**TASK REQUIREMENTS**
Reproduce the entries shown below only from the line with "revert i; induction" down to the line with "first_bit := bit_from", keeping both end lines and copying each one exactly.

**SOURCE DATA**
★ ★ ★
(* ===== verification/SmpDemo.v ===== *)
(** A machine of four processors, on which the theorems about the multiprocessor
    scheduler are evaluated: CPU masks are the bits of a number, a priority-sorted
    list is a list of pairs, the stop, RAS and fair classes keep a queue per
    processor, cpupri is the table of the processors' priorities, and the other
    processors are quiet. *)

From S2P Require Import Prelude KList Sched Cpuacct Demo Rt RtSpec Affinity Smp RtSmp RtPush SmpSpec RtSmpSpec SmpMachine RtPushSpec Migrate MigrateSpec HotplugSpec WakeupSpec.
Import RingLists.

Module SmpDemo.

#[export] Instance sk_types : SKTypes := {| SExt := sched_class -> nat -> list nat; snode_lists := ring_ops |}.
#[export] Instance sk_laws : KListLaws snode := ring_laws.

(** ** Masks *)
Definition test (c : nat) (m : Z) : bool := Z.testbit m (Z.of_nat c).
(** The first of the next [n] processors from [c] on that is in the mask, or [4]. *)
Fixpoint next_cpu (n c : nat) (m : Z) : nat :=
  match n with
  | O => 4
  | S n => if test c m then c else next_cpu n (S c) m
  end.
Definition first_after (prev : option nat) : nat := match prev with None => 0 | Some p => S p end.
Definition mask_next (prev : option nat) (m : Z) : nat :=
  let c := first_after prev in if (c <? 4)%nat then next_cpu (4 - c) c m else Nat.max c 4.

#[export] Instance mask : CpuMask := {|
  nr_cpu_ids := 4; cpumask_size := 4; cpu_online_mask := 15; cpumask_clear := 0;
  cpumask_test_cpu := test;
  cpumask_and := Z.land;
  cpumask_subset := fun a b => Z.land (Z.land a (Z.lnot b)) 15 =? 0;
  mask_bytes := fun m => [m; 0; 0; 0];
  mask_load := fun l m => match l with b :: _ => b | [] => m end |}.
#[export] Instance masks : CpuMasks := {|
  cpumask_next := mask_next;
  cpumask_any := mask_next None;
  cpumask_any_and := fun m m' => mask_next None (Z.land m m');
  cpumask_weight := fun m => Z.of_nat (length (filter (fun c => test c m = true) (seq 0 4)));
  cpumask_equal := fun m m' => forallb (fun c => Bool.eqb (test c m) (test c m')) (seq 0 4);
  cpumask_intersects := fun m m' => existsb (fun c => test c m && test c m') (seq 0 4);
  cpumask_set_cpu := fun c m => Z.setbit m (Z.of_nat c);
  cpumask_clear_cpu := fun c m => Z.clearbit m (Z.of_nat c);
  cpumask_of := fun c => Z.setbit 0 (Z.of_nat c) |}.

Lemma next_cpu_spec n c m : (n + c = 4)%nat ->
  let x := next_cpu n c m in (c <= x <= 4)%nat /\ ((x < 4)%nat -> test x m = true) /\
  forall d, (c <= d < 4)%nat -> test d m = true -> (x <= d)%nat.
Proof.
  revert c. induction n as [|n IH]; intros c Hn; cbn [next_cpu]; [split_and!; intros; lia|].
  destruct (test c m) eqn:E; [split_and!; intros; [lia..|done|lia]|].
  destruct (IH (S c)) as (H1 & H2 & H3); [lia|]. split_and!; [lia..|done|].
  intros d Hd Ht. destruct (decide (d = c)) as [->|]; [congruence|]. apply H3; [lia|done].
Qed.

Lemma is_cpu_lt c : is_cpu c = true <-> (c < 4)%nat.
Proof. unfold is_cpu. cbn. lia. Qed.

Lemma mask_next_spec prev m : let x := mask_next prev m in
  after prev x /\ ((x < 4)%nat -> test x m = true) /\
  forall d, (d < 4)%nat -> after prev d -> test d m = true -> (x <= d)%nat.
Proof.
  unfold mask_next. set (c := first_after prev).
  assert (forall d, after prev d <-> (c <= d)%nat) as Ha by (intros d; unfold c; destruct prev; cbn; lia).
  setoid_rewrite Ha. destruct (Nat.ltb_spec c 4).
  - destruct (next_cpu_spec (4 - c) c m) as (H1 & H2 & H3); [lia|]. split_and!; [lia|done|]. intros d Hd Hc. apply H3. lia.
  - split_and!; intros; lia.
Qed.

#[export] Instance mask_laws : CpuMasksLaws.
Proof.
  split; intros *.
  - cbn. lia.
  - apply mask_next_spec.
  - rewrite is_cpu_lt. apply mask_next_spec.
  - rewrite is_cpu_lt. intros. by apply (mask_next_spec prev m).
  - rewrite is_cpu_lt. apply mask_next_spec.
  - rewrite !is_cpu_lt. intros H1 H2. destruct (mask_next_spec None m) as (_ & _ & H). specialize (H c H1 I H2).
    change (mask_next None m < 4)%nat. lia.
  - rewrite is_cpu_lt. intros H%mask_next_spec. unfold test in H. rewrite Z.land_spec in H. by apply andb_true_iff in H.
  - rewrite !is_cpu_lt. intros H1 H2 H3. destruct (mask_next_spec None (Z.land m m')) as (_ & _ & H). specialize (H c H1 I).
    unfold test in H. rewrite Z.land_spec in H. cbn in H2, H3. unfold test in H2, H3. rewrite H2, H3 in H. specialize (H eq_refl).
    change (mask_next None (Z.land m m') < 4)%nat. lia.
  - done.
  - cbn [cpumask_equal masks]. rewrite forallb_forall. setoid_rewrite is_cpu_lt. split; intros H c Hc.
    + apply Bool.eqb_prop, H, in_seq. lia.
    + apply in_seq in Hc. cbn in H. rewrite (H c) by lia. apply Bool.eqb_reflx.
  - cbn [cpumask_intersects masks]. rewrite existsb_exists. setoid_rewrite is_cpu_lt. split.
    + intros (c & Hc%in_seq & [H1 H2]%andb_true_iff). exists c. split; [lia|done].
    + intros (c & Hc & H1 & H2). exists c. cbn in H1, H2. rewrite H1, H2. split; [apply in_seq; lia|done].
  - intros _ _. cbn. unfold test. destruct (Nat.eqb_spec d c) as [->|Hne]; [by rewrite Z.setbit_eq by lia|].
    by rewrite Z.setbit_neq by lia.
  - intros _ _. cbn. unfold test. destruct (Nat.eqb_spec d c) as [->|Hne]; [by rewrite Z.clearbit_eq|].
    by rewrite Z.clearbit_neq by lia.
  - intros _ _. cbn. unfold test. destruct (Nat.eqb_spec d c) as [->|Hne]; [by rewrite Z.setbit_eq by lia|].
    rewrite Z.setbit_neq by lia. apply Z.bits_0.
Qed.

(** ** Lists and bits *)

(** The leftmost pair of least priority. *)
Fixpoint best (e : nat * Z) (l : list (nat * Z)) : nat * Z :=
  match l with
  | [] => e
  | x :: l => best (if x.2 <? e.2 then x else e) l
  end.
Lemma best_spec e l : best e l ∈ e :: l /\ forall x, x ∈ e :: l -> (best e l).2 <= x.2.
Proof.
  revert e; induction l as [|y l IH]; intros e; cbn [best].
  - split; [by left|]. intros x ->%list_elem_of_singleton. done.
  - set (e' := if y.2 <? e.2 then y else e). destruct (IH e') as [H1 H2].
    assert (e' ∈ [e; y] /\ e'.2 <= e.2 /\ e'.2 <= y.2) as (H3 & H4 & H5).
    { unfold e'. destruct (Z.ltb_spec y.2 e.2); split_and!; try lia; set_solver. }
    clearbody e'. split; [set_solver|]. intros x Hx. specialize (H2 e' ltac:(by left)) as H6.
    apply elem_of_cons in Hx as [->|[->|Hx]%elem_of_cons]; [lia..|]. apply H2. by right.
Qed.

(** cpupri: the priority of every processor. *)
Definition pri_candidates (pri : nat -> Z) (prio allowed : Z) : list nat :=
  filter (fun c => (prio <? pri c) && test c allowed = true) (seq 0 4).
Definition pri_find (pri : nat -> Z) (prio allowed : Z) : bool * Z :=
  let l := pri_candidates pri prio allowed in
  let top := foldr (fun c m => Z.max (pri c) m) (-1) l in
  (match l with [] => false | _ => true end,
   foldr (fun c m => if pri c =? top then Z.setbit m (Z.of_nat c) else m) 0 l).

#[export] Instance smp_types : SmpTypes := {|
  plist := list (nat * Z); plist_items := fun l => l; plist_head_init := [];
  plist_del := fun p l => filter (fun e => e.1 <> p) l;
  plist_add := fun p i l => l ++ [(p, i)];
  plist_head_empty := fun l => match l with [] => true | _ => false end;
  plist_first := fun l => match l with [] => 0%nat | e :: l => (best e l).1 end;
  llist := list nat; llist_entries := fun l => l;
  llist_empty := fun l => match l with [] => true | _ => false end;
  llist_add := fun p l => (match l with [] => true | _ => false end, p :: l);
  llist_del_all := fun l => (l, []);
  Cpupri := nat -> Z;
  cpupri_find := pri_find;
  cpupri_set := fun c prio pri d => if (d =? c)%nat then prio else pri d |}.
#[export] Instance smp_types_laws : SmpTypesLaws.
Proof.
  split; cbn; intros *; try done.
  - intros _. by rewrite (comm (++)).
  - by destruct l.
  - destruct l as [|e l]; [done|intros _]. destruct (best_spec e l) as [H1 H2]. exists (best e l).2.
    split; [by rewrite <- surjective_pairing|done].
  - by destruct l.
Qed.

Definition bit_from (n o b : Z) : Z := Demo.first_bit (Z.to_nat (n - o)) o b.
Lemma first_bit_next fuel i b : 0 <= i ->
  (i <= Demo.first_bit fuel i b <= i + Z.of_nat fuel) /\
  (forall j, i <= j < Demo.first_bit fuel i b -> Z.testbit b j = false) /\
  (Demo.first_bit fuel i b < i + Z.of_nat fuel -> Z.testbit b (Demo.first_bit fuel i b) = true).
Proof.
  revert i; induction fuel as [|fuel IH]; intros i Hi; cbn [Demo.first_bit].
  { split_and!; intros; lia. }
  destruct (Z.testbit b i) eqn:E; [split_and!; intros; [lia..|done]|].
  destruct (IH (i + 1)) as (H1 & H2 & H3); [lia|]. split_and!; [lia..| |].
  - intros j Hj. destruct (decide (j = i)) as [->|]; [done|]. apply H2. lia.
  - intros H. apply H3. lia.
Qed.

(** ** The code outside the repository *)

(** cpuset_cpus_allowed_fallback() without cpusets: do_set_cpus_allowed() to the
    possible processors. *)
Definition fallback (p : nat) (s : smp) : smp :=
  match (match t_class (stasks s p) with
         | rt_class => set_cpus_allowed_rt p (possible_mask s) s
         | _ => Some s
         end) with
  | Some s' => upd_stask p (fun t => t <| t_rt ::= fun e => e <| rt_nr_cpus_allowed := cpumask_weight (possible_mask s) |> |>)
                 (upd_stask p (fun t => t <| t_cpus_allowed := possible_mask s |>) s')
  | None => s
  end.
#[export] Instance smp_env : SmpEnv := {|
  clock_of := fun _ _ => 1000000; account_exec := fun _ _ e => e;
  first_bit := bit_from 101 0; next_bit := fun b n o => bit_from n o b;
  migration_cost := 500000; is_polling := fun _ _ => false;
  send_reschedule := fun _ e => e; info_queued := fun _ e => e; info_dequeued := fun _ e => e;
  worker_waking_up := fun _ _ e => e; node_mask := fun _ => 15;
  cpuset_cpus_allowed_fallback := fallback;
  others_run := fun _ s => s |}.
#[export] Instance smp_env_laws : SmpEnvLaws.
Proof.
  split.
  - intros b Hb Hd. cbn [first_bit smp_env]. unfold bit_from. destruct (Demo.first_bit_spec (Z.to_nat (101 - 0)) 0 b) as (H1 & H2 & H3).
    + lia.
    + exists 100. split; [lia|done].
    + unfold MAX_RT_PRIO, MAX_USER_RT_PRIO. split; [lia|]. by split.
  - intros b n o Hb Ho. cbn [next_bit smp_env]. unfold bit_from. destruct (first_bit_next (Z.to_nat (n - o)) o b Ho) as (H1 & H2 & H3).
    split; [split; [lia|intros; by apply H2]|]. split; [intros; apply H3; lia|lia].
Qed.

(** ** The classes *)
Definition class_eqb (k k' : sched_class) : bool := bool_decide (k = k').
Definition upd_queue (k : sched_class) (c : nat) (f : list nat -> list nat) (e : sched_class -> nat -> list nat) :
  sched_class -> nat -> list nat :=
  fun k' d => if class_eqb k' k && (d =? c)%nat then f (e k c) else e k' d.
Fixpoint remove_one (p : nat) (l : list nat) : list nat :=
  match l with
  | [] => []
  | x :: l => if (x =? p)%nat then l else x :: remove_one p l
  end.
Lemma remove_one_perm p l : p ∈ l -> p :: remove_one p l ≡ₚ l.
Proof.
  induction l as [|x l IH]; [by intros ?%elem_of_nil|]. cbn. destruct (Nat.eqb_spec x p) as [->|Hne]; [done|].
  intros [->|Hp]%elem_of_cons; [done|]. rewrite <- (IH Hp) at 2. apply Permutation_swap.
Qed.

Definition demo_class (k : sched_class) : smp_class := {|
  sc_enqueue_task := fun c p _ s => (inc_nr_running c s) <| sext ::= upd_queue k c (fun l => l ++ [p]) |>;
  sc_dequeue_task := fun c p _ s => (dec_nr_running c s) <| sext ::= upd_queue k c (remove_one p) |>;
  sc_check_preempt_curr := fun c _ _ s => resched_task (cpu_curr s c) s;
  sc_pick_next_task := fun c s =>
    Some (match k with
          | stop_class => rq_stop (crq s c)
          | idle_class => Some (rq_idle (crq s c))
          | _ => head (sext s k c)
          end, s);
  sc_put_prev_task := fun _ _ s => s;
  sc_select_task_rq := fun p _ _ s => task_cpu s p;
  sc_set_cpus_allowed := None; sc_rq_online := None; sc_rq_offline := None;
  sc_task_woken := None; sc_task_waking := None |}.
#[export] Instance classes : SmpClasses := {|
  stop_smp := demo_class stop_class; ras_smp := demo_class ras_class;
  fair_smp := demo_class fair_class; idle_smp := demo_class idle_class |}.
Lemma smp_ops_eq k : k <> rt_class -> smp_ops k = demo_class k.
Proof. by destruct k. Qed.

Lemma upd_queue_eq k c f e : upd_queue k c f e k c = f (e k c).
Proof. unfold upd_queue, class_eqb. by rewrite bool_decide_true, Nat.eqb_refl by done. Qed.
Lemma upd_queue_ne k c f e k' d : k' <> k \/ d <> c -> upd_queue k c f e k' d = e k' d.
Proof.
  unfold upd_queue, class_eqb. case_bool_decide; [|done]. destruct (Nat.eqb_spec d c); [|done]. tauto.
Qed.

#[export, refine] Instance other_classes : OtherClasses := {| oq := fun k e c => e k c |}.
Proof.
  - intros k c p f s Hk Hp. rewrite smp_ops_eq by (unfold other_class in Hk; naive_solver). cbn [sc_enqueue_task demo_class].
    split; [done|]. split; [|intros; by apply upd_queue_ne].
    change (upd_queue k c (fun l => l ++ [p]) (sext s) k c ≡ₚ p :: sext s k c). rewrite upd_queue_eq. by rewrite (comm (++)).
  - intros k c p f s Hk Hp. rewrite smp_ops_eq by (unfold other_class in Hk; naive_solver). cbn [sc_dequeue_task demo_class].
    split; [done|]. split; [|intros; by apply upd_queue_ne].
    change (p :: upd_queue k c (remove_one p) (sext s) k c ≡ₚ sext s k c). rewrite upd_queue_eq. by apply remove_one_perm.
  - done.
  - done.
  - done.
  - done.
Defined.
#[export] Instance other_hooks : OtherHooks.
Proof.
  split.
  - intros k c p f s Hk. rewrite smp_ops_eq by done. cbn. split; [apply resched_calm|apply resched_oq].
  - intros k c p s Hk. by rewrite smp_ops_eq.
  - intros k p m s Hk. rewrite smp_ops_eq by done. by exists s.
  - intros k c s Hk. by rewrite smp_ops_eq.
  - intros k c s Hk. rewrite smp_ops_eq by done. by exists s.
  - intros k c p s Hk. rewrite smp_ops_eq by done. by exists s.
  - intros k p s Hk. by rewrite smp_ops_eq.
  - intros c s Hs. cbn. by rewrite Hs.
  - intros c s. by exists s.
  - intros k c s Hk. rewrite smp_ops_eq by naive_solver. exists (head (sext s k c)), s. split.
    { cbn. destruct Hk as [->| ->]; done. }
    split; [done|]. split; [done|]. cbn. destruct (sext s k c); [done|by left].
  - done.
Qed.
#[export] Instance other_throttle : OtherThrottle.
Proof.
  split.
  - intros k c p f s Hk. rewrite smp_ops_eq by (unfold other_class in Hk; naive_solver).
    cbn. intros d. unfold crt, inc_nr_running, upd_crq, upd_cpu. cbn. by destruct (Nat.eqb_spec d c) as [->|].
  - intros k c p f s Hk. rewrite smp_ops_eq by (unfold other_class in Hk; naive_solver).
    cbn. intros d. unfold crt, dec_nr_running, upd_crq, upd_cpu. cbn. by destruct (Nat.eqb_spec d c) as [->|].
  - intros k c p f s Hk. rewrite smp_ops_eq by done. apply thr_resched.
  - intros k c p s Hk. by rewrite smp_ops_eq.
  - intros k p m s s' Hk. rewrite smp_ops_eq by done. by intros [= <-].
  - intros k c s o s' Hk. rewrite smp_ops_eq by done. by intros [= _ <-].
  - intros p s. cbn. unfold fallback. case_match eqn:E; [|done]. case_match; try by simplify_eq.
    by apply thr_set_allowed_rt in E.
Qed.

#[export] Instance interference : Interference.
Proof. split. eauto. Qed.

#[export] Instance migrate_env : MigrateEnv := {|
  nohz_balance_kick := fun _ _ => false; raise_softirq_sched := fun e => e;
  irq_enter := fun e => e; irq_exit := fun s => s; schedule_hrtimeout := fun s => s;
  others_go := fun s => s; unthrottle_offline_cfs_rqs := fun _ s => s; update_max_interval := fun e => e;
  set_cpu_active := fun c active s => s <| active_mask ::= if active then cpumask_set_cpu c else cpumask_clear_cpu c |>;
  stop_one_cpu := fun c f s =>
    match f (s <| this_cpu := c |>) with Some s' => Some (s' <| this_cpu := this_cpu s |>) | None => None end |}.

Lemma demo_cpuset : cpuset_keeps.
Proof.
  intros qs p s Hi Hp. cbn. destruct (do_set_ok 0 qs s p (possible_mask s) Hi Hp) as (s' & E & I' & F).
  assert (fallback p s = s') as ->; [|eauto].
  revert E. unfold do_set_cpus_allowed, p_class, fallback.
  destruct (t_class (stasks s p)); cbn [class_of stop_smp rt_smp_class ras_smp fair_smp idle_smp classes demo_class sc_set_cpus_allowed];
    try by intros [= <-].
  destruct (set_cpus_allowed_rt p (possible_mask s) s); by intros [= <-].
Qed.
End SmpDemo.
★ ★ ★
**EXERCISE SOLUTION**
  revert i; induction fuel as [|fuel IH]; intros i Hi; cbn [Demo.first_bit].
  { split_and!; intros; lia. }
  destruct (Z.testbit b i) eqn:E; [split_and!; intros; [lia..|done]|].
  destruct (IH (i + 1)) as (H1 & H2 & H3); [lia|]. split_and!; [lia..| |].
  - intros j Hj. destruct (decide (j = i)) as [->|]; [done|]. apply H2. lia.
  - intros H. apply H3. lia.
Qed.

(** ** The code outside the repository *)

(** cpuset_cpus_allowed_fallback() without cpusets: do_set_cpus_allowed() to the
    possible processors. *)
Definition fallback (p : nat) (s : smp) : smp :=
  match (match t_class (stasks s p) with
         | rt_class => set_cpus_allowed_rt p (possible_mask s) s
         | _ => Some s
         end) with
  | Some s' => upd_stask p (fun t => t <| t_rt ::= fun e => e <| rt_nr_cpus_allowed := cpumask_weight (possible_mask s) |> |>)
                 (upd_stask p (fun t => t <| t_cpus_allowed := possible_mask s |>) s')
  | None => s
  end.
#[export] Instance smp_env : SmpEnv := {|
  clock_of := fun _ _ => 1000000; account_exec := fun _ _ e => e;
  first_bit := bit_from 101 0; next_bit := fun b n o => bit_from n o b;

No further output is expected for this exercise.